# borrowing major bVII in harmonic minor?



## johnfkingmatrix

Hi, perhaps im notating title incorrectly.. but, im working on a progression that sounds very baroque.. E, Am, Dm.. ive established that i believe im in the key of A harmonic minor.. however, i found that throwing in a Gmajor has a really nice sound to it, esp when i switch from Dm to G to E, after kind of setting the palate with the naturally occurring harmonic minor chords.. that progression sounds really beautiful to me. when i go from Dm to Gmaj and finally hit the Emaj, it sounds like medieval peasant pushing a cart full of straw.. What is happening here, technically, with the Gmaj? and what kind of rabbit holes does this open up/ where could i go from here, did i switch keys, or something? ? 

thanks !!


----------



## Bwv 1080

VII is used in minor keys, its not a borrowed chord which would be a chord like IV, taken from a major tonality. The minor tonality includes both the natural VII and the raised vii dim chords


----------



## johnfkingmatrix

so i can basically think of it as being in A minor and interchange between all of the chords in A minor / A harmonic minor freely?


----------



## Vasks

If you want a true Medieval sound have the G maj (bVII) move to i (A minor) when coming to a point of stopping (IOW when you cadence)


----------



## Bwv 1080

johnfkingmatrix said:


> so i can basically think of it as being in A minor and interchange between all of the chords in A minor / A harmonic minor freely?

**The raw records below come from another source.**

Lemma meddles_recorded s s' : meddles s s' -> recorded s -> recorded s'.
Proof.
  intros (Hb & _ & Hs) Hr Hb'. rewrite Hb in Hb'. specialize (Hr Hb'). destruct Hs as [->|(d & Hd & [->|(_ & d' & -> & Hd')])]; [done|done|]. by rewrite Hd'.
Qed.
Lemma meddles_synced e s s' : meddles s s' -> synced e s -> synced e s'.
Proof. unfold synced. intros (_ & _ & [->|(d & Hd & [->|(_ & d' & -> & Hd')])]); [done|done|]. rewrite Hd. by left. Qed.
Lemma meddles_ended s s' : meddles s s' -> ended s -> ended s'.
Proof. unfold ended. intros (_ & _ & [->|(d & Hd & [->|(_ & d' & -> & Hd')])]); done. Qed.
Lemma meddles_undone ok s s' : meddles s s' -> undone ok s -> undone ok s'.
Proof. unfold undone. intros (_ & _ & [->|(d & Hd & [->|(_ & d' & -> & Hd')])]); [done|done|]. by rewrite Hd'. Qed.
Lemma meddled (J : Shared -> Prop) (HJ : forall s s', meddles s s' -> J s -> J s') s s' : rtc meddles s s' -> J s -> J s'.
Proof. induction 1; [done|]. eauto. Qed.
Lemma meddled_blind s s' : rtc meddles s s' -> w_blind s' = w_blind s /\ (w_now s <= w_now s')%Z.
Proof. induction 1 as [|x y z (H1 & H2 & _) _ [IH1 IH2]]; [done|]. split; [congruence|lia]. Qed.
Lemma meddled_sound P t w s' : rtc meddles w.1 s' -> sound P t w -> sound P t (s', w.2).
Proof.
  intros Hr (H1 & H2 & H3 & H4 & H5). destruct (meddled_blind _ _ Hr) as [Hb Ht]. split_and!; [done| | | |cbn; lia].
  - by eapply (meddled (synced _) (meddles_synced _)).
  - by eapply (meddled recorded meddles_recorded).
  - cbn. by rewrite Hb.
Qed.

(** Effects that change neither row nor send a switch *)
Definition quiet (X : Type) (e : ev X) : Prop :=
  match e with Edit _ | Insert _ | Update _ _ _ | Delete => False | Ask q => switches q = false | Sleep s => (0 <= s)%Z | _ => True end.
Definition takes {X : Type} (e : ev X) : Z := match e with Ask _ => 1 | _ => 0 end.
Lemma quiet_acts X (e : ev X) w x w' : quiet X e -> acts X e w x w' ->
  m_dep w'.2 = m_dep w.2 /\ w_slot w'.1 = w_slot w.1 /\ (w_blind w'.1 = w_blind w.1 \/ w_blind w'.1 = false) /\ (w_now w.1 + takes e <= w_now w'.1)%Z.
Proof.
  intros Hq Ha. destruct e; try done; [..|destruct q; try done| | |]; cbn in Ha, Hq; unfold later in Ha; destruct_and? Ha; subst; split_and!;
    try done; try congruence; try (cbn; lia); try (by left); try (left; congruence).
  destruct x as [st|]; destruct_and?; [|by left]. match goal with H : _ = (if ?b then _ else _) |- _ => destruct b end; auto.
Qed.

Section job_alone.
Context (ok : bool) {excused : Prop}.
Notation wpb := (wp (alone ok) (not_blind excused)).

Lemma quiet_step P t X (e : ev X) w x w' : quiet X e -> sound P t w -> alone ok X e w x w' -> not_blind excused X e w w' /\ sound P (t + takes e) w'.
Proof.
  intros Hq (H1 & H2 & H3 & H4 & H5) [(s1 & Ha & Hr) _]. destruct (quiet_acts _ _ _ _ _ Hq Ha) as (Hd & Hs & Hb & Ht). cbn in *.
  assert (sound P (t + takes e) (s1, w'.2)) as Hw.
  { unfold sound, synced, recorded. cbn. rewrite Hd, Hs. split_and!; [done|done|intros; apply H3|intros; specialize (H4 ltac:(done))|lia]; destruct Hb; congruence. }
  apply (meddled_sound _ _ (s1, w'.2) w'.1 Hr) in Hw. cbn in Hw. rewrite <- surjective_pairing in Hw. split; [|done]. split; [|apply Hw]. destruct e; try done. cbn. by rewrite Hq.
Qed.
Lemma job_clock_step P t w x w' : sound P t w -> alone ok _ Clock w x w' -> not_blind excused _ Clock w w' /\ sound P x w' /\ (t <= x)%Z.
Proof.
  intros Hw H. pose proof H as [(s1 & [-> Hs] & Hr) _]. destruct (quiet_step P (w_now w.1) _ Clock w (w_now w.1) w' I) as [Hg Hs']; [|done|].
  - destruct Hw as (? & ? & ? & ? & ?). split_and!; done || lia.
  - split; [done|]. cbn in Hs'. rewrite Z.add_0_r in Hs'. split; [done|]. by destruct Hw as (? & ? & ? & ? & ?).
Qed.

(** A write of the row the program knows as [e0] that makes it [e] *)
Lemma update_step e0 expect f t w x w' :
  synced e0 w.1 -> recorded w.1 -> (CANCELLABLE (d_state e0) = true -> w_blind w.1 = false) -> (t <= w_now w.1)%Z ->
  expect (d_state e0) = true -> expect CANCELLED = false ->
  (forall d, agree d e0 -> agree (set_steps (d_steps (m_dep w.2)) (f d)) (m_dep w.2)) ->
  (CANCELLABLE (d_state e0) = true \/ CANCELLABLE (d_state (m_dep w.2)) = false /\ (d_state (m_dep w.2) = SWITCH -> step_recorded (m_dep w.2))) ->
  alone ok _ (Update expect f (d_steps (m_dep w.2))) w x w' ->
  not_blind excused _ (Update expect f (d_steps (m_dep w.2))) w w'
  /\ match x with Ok true => sound (eq (m_dep w.2)) t w' | Ok false => ended w'.1 /\ recorded w'.1 | Raise _ => undone ok w'.1 /\ recorded w'.1 end.
Proof.
  intros Hs Hr Hb Ht He Hc Hf Hn [(s1 & [Hm Ha] & Hd) Hok]. cbn in Hm, Ha.
  assert (forall d, agree d e0 -> w_blind w.1 = true -> CANCELLABLE (d_state (set_steps (d_steps (m_dep w.2)) (f d))) = false
    /\ (d_state (set_steps (d_steps (m_dep w.2)) (f d)) = SWITCH -> step_recorded (set_steps (d_steps (m_dep w.2)) (f d)))) as Hnew.
  { intros d Hag Hbl. destruct (Hf d Hag) as (_ & _ & _ & E1 & E2). unfold step_recorded. rewrite E1, E2. destruct Hn as [Hn|Hn]; [|done]. specialize (Hb Hn). congruence. }
  assert (w_blind s1 = w_blind w.1 /\ (w_now w.1 <= w_now s1)%Z /\ recorded s1 /\
    match x with
    | Ok true => match w_slot s1 with Row d => agree d (m_dep w.2) | _ => False end
    | Ok false => ended s1
    | Raise _ => undone ok s1
    end) as (Hb1 & Ht1 & Hr1 & Hx).
  { unfold synced in Hs. destruct (w_slot w.1) as [|d|d] eqn:Hsl; [done| |].
    - destruct (expect (d_state d)) eqn:Hex.
      + destruct Hs as [Hs|Hs]; [congruence|]. destruct Ha as (H1 & H2 & H3). split_and!; [done|done| |].
        * intros Hbl. rewrite H1 in Hbl. destruct x as [y|]; [destruct H3 as [_ ->]; by apply Hnew|]. destruct H3 as [-> | ->]; [|by apply Hnew].
          exact (Hr Hbl).
        * destruct x as [y|[]]; [destruct H3 as [-> ->]; by apply Hf|]. unfold undone. destruct H3 as [-> | ->]; [rewrite ?Hsl|]; intros Hk; by destruct (Hok Hk).
      + destruct Ha as [(H1 & H2 & H3) H4]. split_and!; [done|lia| |].
        * intros Hbl. rewrite H2 in Hbl. specialize (Hr Hbl). rewrite Hsl in Hr. by rewrite H1, ?Hsl.
        * unfold ended, undone. rewrite H1, ?Hsl. destruct Hs as [Hs|(_ & _ & _ & Hs & _)]; [|congruence]. destruct x as [[]|]; [done|done|by rewrite Hs].
    - destruct Ha as [(H1 & H2 & H3) H4]. split_and!; [done|lia|intros _; by rewrite H1, ?Hsl|]. unfold ended, undone. rewrite H1, ?Hsl. by destruct x as [[]|]. }
  assert (recorded w'.1) as Hrw by (by eapply (meddled recorded meddles_recorded)). split; [by split|].
  destruct x as [[]|].
  - assert (sound (eq (m_dep w.2)) t (s1, w'.2)) as Hw.
    { unfold sound. cbn. rewrite Hm. split_and!; [done| |done| |lia].
      - unfold synced. destruct (w_slot s1); [done|by right|done].
      - intros Hcc. rewrite Hb1. destruct Hn as [Hn|[Hn _]]; [by apply Hb|congruence]. }
    apply (meddled_sound _ _ (s1, w'.2) w'.1 Hd) in Hw. cbn in Hw. by rewrite <- surjective_pairing in Hw.
  - split; [|done]. by eapply (meddled ended meddles_ended).
  - split; [|done]. by eapply (meddled (undone ok) (meddles_undone ok)).
Qed.
(** [save] and [set_step]: [P] holds of the program's row before and [Q] after *)
Lemma step_of_edit name st op l : s_state (step_of name (edit_steps name st op l)) = st.
Proof.
  unfold step_of. induction l as [|s l IH]; cbn.
  - by rewrite bool_decide_eq_true_2.
  - case_bool_decide as Hn; cbn; [by rewrite bool_decide_eq_true_2|]. by rewrite bool_decide_eq_false_2.
Qed.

Yes, that is standard common practice


----------



## EdwardBast

johnfkingmatrix said:


> so i can basically think of it as being in A minor and interchange between all of the chords in A minor / A harmonic minor freely?


Yes. Or, stated another way, all of the chords of C major are available.


----------



## millionrainbows

What do you mean, "in" harmonic minor? Somebody else here told me that scales don't determine tonality, and so don't you forget it!


----------